Clínica de Recuperação

Uma bebida alcoólica tem um efeito diferente em cada uma delas e, depois de algumas latas, chega inevitavelmente à cabeça. Os efeitos são diferentes e podem tornar uma pessoa mais desinibida, alegre, mais leve, mais corajosa e ainda mais agressiva e depressiva. Segundo a Organização Mundial de Saúde (OMS), não existe um nível seguro de consumo de álcool. Neste sentido, são considerados riscos à saúde, especialmente se uma pessoa bebe mais de duas doses por dia e não deixa de beber pelo menos dois dias por semana. O que as pessoas não sabem é que isso pode causar diversas doenças e também podem causar a dependência do álcool tendo até que ir á procura de uma clínica para tratamento do alcoolismo.

“O álcool é uma substância que tem um efeito depressivo sobre o sistema nervoso central. Em pequenas doses deixa a pessoa mais livre e relaxada, e à medida que a dose aumenta começa a mostrar uma diminuição dos reflexos, dificuldades de coordenação e mudanças nas funções visuais”. – explica Arthur Guerra, coordenador do Centro de Álcool e Drogas do Hospital Sírio-Libanês, presidente executivo do Centro de Informação para a Saúde e Álcool (CISA) e também psiquiatra e especialista em dependência química.

Ele também salienta que quando há altas concentrações na corrente sanguínea, o álcool pode levar a “apagões” ou mesmo à perda de consciência. E que os efeitos são influenciados por características individuais tais como peso, altura, sexo, metabolismo e sensibilidade genética.

Como actua directamente no cérebro, a combinação de álcool e direcção em combinação com acções como os reflexos e a coordenação é perigosa.

“Não há nenhuma dose segura de álcool e direção. Vários estudos científicos têm demonstrado que mesmo um baixo nível de álcool no sangue pode enfraquecer a capacidade de condução do condutor e aumentar o risco de acidentes. Algumas das habilidades necessárias para operar um veículo motorizado já estão enfraquecidas a partir de um nível próximo de zero. Acima de 0,05 g de álcool no sangue, há uma perda de reflexos e percepção visual e um aumento no tempo de reação. – avisa o perito.

Além disso, a fronteira entre consumo recreativo e dependência pode ser pequena, pois é influenciada não só pela quantidade e freqüência do consumo, mas também por fatores individuais de saúde, genéticos, psicossociais e ambientais.

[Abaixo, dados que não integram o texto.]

(** What the package relies on from a [cipher.AEAD]. With a nonce of the
    right size and a plaintext within the size limit, [Seal] appends to
    [dst] a message [Overhead] bytes longer than the plaintext, which
    [Open] under the same nonce gives back; [Seal] has no error result;
    [Open] with a nonce of the right size does not panic, and rejects
    every message shorter than [Overhead]. *)
Record AEAD_ok (a : cipher.AEAD) : Prop := {
  nonce_size_pos : 0 < cipher.NonceSize a;
  seal_open : forall dst nonce plaintext data,
    length nonce = cipher.NonceSize a ->
    (N.of_nat (length plaintext) <= cipher.gcmMaxPlaintext)%N ->
    exists sealed,
      cipher.Seal a dst nonce plaintext data = Ok (dst ++ sealed)
      /\ length sealed = length plaintext + cipher.Overhead a
      /\ cipher.Open a [] nonce sealed data = Ok plaintext;
  seal_large : forall dst nonce plaintext data,
    length nonce = cipher.NonceSize a ->
    (cipher.gcmMaxPlaintext < N.of_nat (length plaintext))%N ->
    exists msg, cipher.Seal a dst nonce plaintext data = Panic msg;
  open_no_panic : forall nonce ciphertext data msg,
    length nonce = cipher.NonceSize a ->
    cipher.Open a [] nonce ciphertext data <> Panic msg;
  open_short : forall nonce ciphertext data,
    length nonce = cipher.NonceSize a ->
    length ciphertext < cipher.Overhead a ->
    cipher.Open a [] nonce ciphertext data = Err cipher_errOpen
}.

(* ----------------------------------------------------------------- *)
(** ** The transformers, read as functions on the list of fields       *)
(* ----------------------------------------------------------------- *)

(** The four transformers are two loops, each written once for [Encrypt]
    and once for [Decrypt]. [cipher_op] is what the two directions have in
    common: a text operation that may consume randomness. *)
Definition cipher_op : Type := string -> rand.Reader -> result string * rand.Reader.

“O vício surge quando o consumo é forçado, ou seja, o comportamento do indivíduo é orientado para o impulso de consumir álcool. Segundo a classificação da OMS, o vício é definido como uma série de sintomas que se desenvolvem após o consumo repetido de álcool”, diz Guerra.

Os sintomas que servem de aviso quando o consumo recreativo se torna um vício incluem: forte vontade de beber, dificuldade em controlar o consumo (não há como parar o consumo uma vez iniciado), consumo continuado apesar das consequências negativas, maior prioridade para o consumo da substância em detrimento de outras atividades e responsabilidades, maior tolerância (doses maiores de álcool são necessárias para alcançar o mesmo efeito que anteriormente alcançado com doses menores e às vezes com sinais físicos) e sintomas como suor, tremores e ansiedade quando não se bebe.

O médico também dá um alarme final. “Lembre-se que a dependência do álcool ou de qualquer outra substância não é uma escolha, pois o uso contínuo de substâncias psicoativas causa mudanças no funcionamento do cérebro.

A forma de beber no corpo

O primeiro estágio do metabolismo das bebidas alcoólicas no organismo é a absorção, que ocorre através do estômago e dos intestinos grosso e pequeno.

Estima-se que a absorção leva em média uma hora, dependendo de fatores como a velocidade com que a bebida foi consumida e se a pessoa comeu alguma coisa.

O álcool é então distribuído pela corrente sanguínea para órgãos como o cérebro, fígado, coração, rins e músculos.

Cerca de 90 a 95% da bebida consumida é metabolizada no fígado por enzimas especiais que decompõem o etanol em outras substâncias, tais como acetaldeído e ácido acético. Finalmente, é excretado pela urina, suor, baba e respiração.